● **Instructions for the task**
Reproduce the entries below exactly, but only from the line containing "H2, elem_of_map. exists x. split; [done|]." to the line containing "rewrite cascade_cleanup, Hc", inclusive.

*** Extracted information Section Begins ***

(** One lock given a new root: the errors before the last call are dropped, except
    that of the properties of the root. *)
Definition relock (db_r : dav_repos_resource) (lock : dav_lock)
  : M (outcome (bool * option dav_error)) :=
  match sabridge_new_dbr_from_dbr db_r with
  | None => mret Crash
  | Some lockroot_dbr =>
      p <- sabridge_get_property (set_uri (Some (lock_lockroot lock)) lockroot_dbr) ;;
      match p with
      | (Some e, _) => oret (true, Some e)
      | (None, lockroot_dbr) =>
          i ← dbms_insert_lock lockroot_dbr lock;
          let lock := i.2 in
          bind_list ← dbms_get_path_binds apr_strtok_slash
                        (root_relative db_r (lock_lockroot lock));
          _ ← dbms_insert_binds_locks lock bind_list;
          children <- (if bool_decide (lock_depth lock = 0) then oret []
                       else c <- sabridge_get_collection_children lockroot_dbr DAV_INFINITY None ;;
                            oret (match c with inl _ => [] | inr (l, _) => l end)) ;;
          e ← dbms_add_indirect_locked_children (lockroot_dbr :: children) lock;
          oret (false, e)
      end
  end.

Fixpoint relock_all (db_r : dav_repos_resource) (ls : list dav_lock) (err : option dav_error)
  : M (outcome (option dav_error)) :=
  match ls with
  | [] => oret err
  | l :: rest =>
      r <- relock db_r l ;;
      if r.1 then oret r.2 else relock_all db_r rest r.2
  end.

(** The time 1 stands for a move of the locks with their resource. *)
Definition dav_repos_refresh_locks (db_r : dav_repos_resource) (locks : list dav_lock)
    (new_time : Z) : M (outcome (option dav_error)) :=
  if bool_decide (new_time = 1) then relock_all db_r locks None
  else
    match locks with
    | [] => mret Crash
    | l :: _ => r <- dbms_refresh_lock db_r locks (lock_uuid l) new_time ;; oret r.1
    end.

(** [bind->info] is set when it was NULL and the bind could be read. *)
Definition dav_repos_get_bind_locks (coll : dav_repos_resource) (name : string)
    (info : option dbms_bind_list) (locks0 : list dav_lock)
  : M (outcome (option dav_error * list dav_lock)) :=
  match info with
  | Some b => dbms_get_locks_through_bind coll b locks0
  | None =>
      b ← dbms_get_bind (BindItem 0 (serialno coll) 0 name 0 None);
      match b with
      | (Some e, _) => oret (Some e, locks0)
      | (None, b) => dbms_get_locks_through_bind coll b locks0
      end
  end.

(** The locks whose root still reaches the resource when the binds are left out. *)
Fixpoint still_reaching (db_r : dav_repos_resource) (excl : list dbms_bind_list)
    (ls : list dav_lock) : M (list dav_lock) :=
  match ls with
  | [] => mret []
  | l :: rest =>
      if bool_decide (lock_res_id l = serialno db_r)
      then rest ← still_reaching db_r excl rest; mret (l :: rest)
      else
        p ← dbms_find_shortest_path_excl_binds (lock_res_id l) (serialno db_r) excl;
        rest ← still_reaching db_r excl rest;
        mret (match p.2 with None => rest | Some _ => l :: rest end)
  end.
(** C33. A lock that a LOCK request added is discovered on the resource, with the same
    token, scope, depth, time and owner, as long as it has not expired.  Its time is 0, for a lock
    that does not expire, or any time from 1970 on that is an [apr_time_t]; a lock until
    9999-12-31 00:00:00 is discovered as one that does not expire. *)
Theorem append_locks_discovered (L : AprTimeLaws apr_times) db_r l s appended s' s1 ls s2 :
  lock_scope l <> DAV_LOCKSCOPE_UNKNOWN -> 0 <= lock_timeout l <= 9223372036854 ->
  dav_repos_append_locks db_r false [l] s = (Ret (None, appended), s') ->
  c_db s1 = c_db s' -> expired (seconds s1) l = false ->
  dav_repos_get_locks db_r true s1 = (Ret (None, ls), s2) ->
  exists m, m ∈ ls /\ map lock_lock_id appended = [lock_lock_id m]
    /\ lock_uuid m = lock_uuid l /\ lock_scope m = lock_scope l
    /\ lock_rec m = DAV_LOCKREC_DIRECT /\ lock_res_id m = serialno db_r
    /\ lock_depth m = (if decide (lock_depth l = 0) then 0 else DAV_INFINITY)
    /\ lock_timeout m = time_kept (lock_timeout l) /\ lock_auth_user m = lock_auth_user l
    /\ lock_owner m = Some (default EmptyString (lock_owner l))
    /\ lock_lockroot m = root_path db_r +:+ root_relative db_r (lock_lockroot l).
Proof.
  intros Hscope Ht Happ Hd1 Hexp Hget.
  apply append_locks_run in Happ as (p & row & -> & Hrow & Hp & Hname & Hlr & Heq).
  apply get_locks_run in Hget as (s3 & _ & _ & Hloop). rewrite Hd1 in Hloop.
  fold (locking_rows db_r (c_db s')) in Hloop.
  pose proof (elem_of_lock_loop db_r (seconds s1) false (locking_rows db_r (c_db s'))
    (lock_view db_r (row, p_name p))) as Hel.
  destruct (lock_loop db_r true (seconds s1) false _) as [found exp]. cbn [fst] in Hel.
  destruct Hloop as [-> _].
  assert (Htime : time_datetime_to_ansi (time_ansi_to_datetime (lock_timeout l)) = time_kept (lock_timeout l))
    by (by apply ansi_time_roundtrip).
  exists (lock_view db_r (row, p_name p)). split.
  - apply Hel. exists (row, p_name p). split; [|split; [done|]].
    + apply elem_of_lock_rows. exists (l_id row, serialno db_r), p.
      split_and!; try done; [by apply bool_decide_eq_true|]. by rewrite Heq.
    + unfold expired, lock_view, lock_of_row in *. cbn. rewrite Heq. cbn. rewrite Htime.
      unfold time_kept. by destruct (decide (lock_timeout l = INF_SECONDS)).
  - unfold lock_view, lock_of_row. cbn. split_and!; try done; rewrite Heq; cbn; try done.
    + destruct (lock_scope l); [done|by rewrite decide_True by done|by rewrite decide_False by done].
    + destruct (decide (lock_depth l = 0)) as [->|?]; [done|by rewrite bool_decide_false].
Qed.
End appended.
Lemma gc_step_inv d d' : gc_step d d' -> gc_inv d -> gc_inv d'.
Proof.
  intros Hstep [H1 H2 H3 H4]. split.
  - by apply (gc_step_wf d).
  - unfold queued. destruct Hstep as [c F1 F2|c e F1 F2 F3 F4 F5].
    + intros (x & Hx & Hin)%elem_of_map. apply H2, elem_of_map. exists x. split; [done|].
      unfold pop in Hin. case_bool_decide; [|done]. cbn in Hin. by apply elem_of_filter_bool in Hin as [_ Hin].
    + rewrite add_cleanup_queue. intros [Hin|Hin]%elem_of_app.
      * destruct (release_only_quota _ _ _ F5) as (_ & _ & Hc & _).
        rewrite cascade_cleanup, Hc in Hin. apply H2.
        apply elem_of_map in Hin as (x & Hx & [_ Hin]%elem_of_filter_bool).
        apply elem_of_map. exists x. split; [done|].
        unfold pop in Hin. case_bool_decide; [|done]. cbn in Hin. by apply elem_of_filter_bool in Hin as [_ Hin].
      * apply elem_of_remove_dups, children_in in Hin as (b & Hb & _ & Hz & _).
        by destruct (H3 b Hb).
  - intros b Hb. apply H3. destruct Hstep as [c F1 F2|c e F1 F2 F3 F4 F5].
    + by rewrite pop_binds in Hb.
    + destruct (collected_graph c d e (c_res c) (remove_dups (children (c_res c) d)) F5)
        as [HB _]. rewrite HB in Hb. by apply elem_of_filter_bool in Hb as [_ Hb].
  - by apply (gc_step_scheduled d).
Qed.

Section turns.
Context {cfg : ServerConfig} {D : DbdDriver} {L : DbdDriverLaws D}.
Variable ccc : dav_repos_resource -> M (outcome (option dav_error)).
Variable mk : Z -> string.

(** What holds of the tables after every step holds after any number of turns. *)
Lemma gc_main_keeps (P : db -> Prop) n s :
  (forall d d', gc_step d d' -> P d -> P d') ->
  P (c_db s) -> P (c_db (gc_main ccc mk n s).2).
Proof.
  intros Hstep. revert s. induction n as [|n IH]; intros s Hs; [done|].
  cbn [gc_main]. rewrite bind_run. apply IH.
  destruct (gc_turn_refines ccc mk s) as [->|H]; [done|]. by apply (Hstep _ _ H).
Qed.
End turns.

(** C3. However many turns it makes and whatever the server refuses, the collector
    never deletes a resource that a path of binds leads to from the root, and
    never takes that path away. *)
Theorem gc_main_safe (cfg : ServerConfig) (D : DbdDriver) (L : DbdDriverLaws D) ccc mk n s x :
  live (c_db s) x -> present (c_db s) x ->
  live (c_db (gc_main ccc mk n s).2) x /\ present (c_db (gc_main ccc mk n s).2) x.
Proof.
  intros Hl Hp.
  apply (gc_main_keeps ccc mk (fun d => live d x /\ present d x)); [|done].
  intros d d' Hstep [Hl' Hp']. destruct (gc_step_safe _ _ _ Hstep Hl'). auto.
Qed.

(** However many turns it makes and whatever the server refuses, the collector
    loses track of no garbage: a resource out of reach stays reachable from a
    request of the queue, so with an empty queue there is no garbage. *)
Theorem gc_main_scheduled (cfg : ServerConfig) (D : DbdDriver) (L : DbdDriverLaws D)
    ccc mk n s :
  gc_inv (c_db s) ->
  let d := c_db (gc_main ccc mk n s).2 in
  gc_inv d /\ (cleanup d = [] -> forall x, present d x -> live d x).
Proof.
  intros Hinv d. assert (Hd : gc_inv d).
  { apply (gc_main_keeps ccc mk gc_inv); [exact gc_step_inv|exact Hinv]. }
  split; [done|]. intros He x Hx.
  destruct (decide (live d x)) as [|Hn]; [done|].
  destruct (inv_scheduled d Hd x Hx Hn) as (q & Hq & _).
  unfold queued in Hq. rewrite He in Hq. set_solver.
Qed.

(** ** Removing a bind in the service of the collector *)

(** Removing the binds of one name to [id] and queueing [id]. *)
Lemma unbind_scheduled coll id name d :
  scheduled d -> scheduled (add_cleanup [id] (delete_bind_stmt coll id name d)).
Proof.
  apply scheduled_change.
  - done.
  - intros b Hb. cbn. rewrite elem_of_filter_bool, negb_true_iff, bool_decide_eq_false.
    destruct (decide (b_coll b = coll /\ b_res b = id /\ b_name b = name)) as [(_ & <- & _)|];
      [|by left].
    right. left. unfold queued. cbn. rewrite map_app. apply elem_of_app. right. by left.
  - intros q Hq. left. unfold queued in *. cbn. rewrite map_app. apply elem_of_app. by left.
Qed.

Lemma queue_scheduled id d : scheduled d -> scheduled (add_cleanup [id] d).
Proof.
  apply scheduled_change; [done|by left|].
  intros q Hq. left. unfold queued in *. cbn. rewrite map_app. apply elem_of_app. by left.
Qed.

(** C5. After [sabridge_unbind_resource] no garbage is lost: the target of the bind it
    removed is in the queue. *)
Theorem unbind_with_gc_scheduled (cfg : ServerConfig) r path s o s' :
  unbind_with_gc r path s = (Ret o, s') -> c_errnum s' = false ->
  scheduled (c_db s) -> scheduled (c_db s').
Proof.
  intros E He Hs. unfold unbind_with_gc in E.
  rewrite obind_run in E. destruct (uri r) as [u|]; cbn [fst snd] in E.
  - rewrite obind_run in E. pose proof (reads_retrieve_parent r path s) as (Hdb & _).
    destruct (sabridge_retrieve_parent r path s) as [[|p] s1]; [done|].
    cbn [fst snd] in *. rewrite obind_run, lift_run in E. cbn [fst snd] in E.
    set (f := delete_bind_stmt (serialno p.1) (serialno r) (basename u)).
    pose proof (update_ok f s1) as Hd.
    unfold dbms_delete_bind in E. rewrite bind_run in E. cbn [fst snd mret M_ret] in E.
    fold f in E. destruct (update f s1) as [[[]|] s2]; cbn [err_of fst snd oret mret M_ret] in E, Hd.
    + rewrite obind_run, lift_run in E. apply (f_equal snd) in E. cbn [snd fst] in E. subst s'.
      destruct (insert_cleanup_reqs_ok [BindItem 0 0 (serialno r) "" 0 None] s2 He) as [He2 Hq].
      cbn [oret mret M_ret snd fst]. rewrite Hq. destruct (Hd He2) as [_ ->]. rewrite Hdb.
      by apply unbind_scheduled.
    + injection E as _ <-. by destruct (Hd He).
  - cbn [oret mret M_ret fst snd] in E. rewrite obind_run, lift_run in E.
    apply (f_equal snd) in E. cbn [snd fst oret mret M_ret] in E. subst s'.
    destruct (insert_cleanup_reqs_ok [BindItem 0 0 (serialno r) "" 0 None] s He) as [_ ->].
    by apply queue_scheduled.
Qed.

(** ** A request the collector cannot serve *)

(** C39. A request at the head of the queue for a garbage version history, or for a
    garbage body whose quota cannot be released, stops the collector for good: no
    later turn changes a table, whatever else the queue holds. *)
Theorem gc_blocked (cfg : ServerConfig) (D : DbdDriver) (L : DbdDriverLaws D) ccc mk n s c :
  first_cleanup (cleanup (c_db s)) = Some c -> c_res c <> 0 ->
  ~ live (c_db s) (c_res c) ->
  type_of (c_res c) (c_db s) = Some dav_repos_VERSIONHISTORY
  \/ release (c_res c) (pop c (c_db s)) = None ->
  c_db (gc_main ccc mk n s).2 = c_db s.
Proof.
  intros Hf Hz Hl Hbad.
  apply (gc_main_keeps ccc mk (fun d => d = c_db s)); [|done].
  intros d d' Hstep ->. exfalso.
  destruct Hstep as [c' F1 F2|c' e F1 F2 F3 F4 F5]; rewrite Hf in F1; injection F1 as <-.
  - by destruct F2.
  - destruct Hbad as [Hb|Hb]; [done|]. congruence.
Qed.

*** Extracted information Section Ends ***

● **Answer for the task**
    + intros (x & Hx & Hin)%elem_of_map. apply H2, elem_of_map. exists x. split; [done|].
      unfold pop in Hin. case_bool_decide; [|done]. cbn in Hin. by apply elem_of_filter_bool in Hin as [_ Hin].
    + rewrite add_cleanup_queue. intros [Hin|Hin]%elem_of_app.
      * destruct (release_only_quota _ _ _ F5) as (_ & _ & Hc & _).
        rewrite cascade_cleanup, Hc in Hin. apply H2.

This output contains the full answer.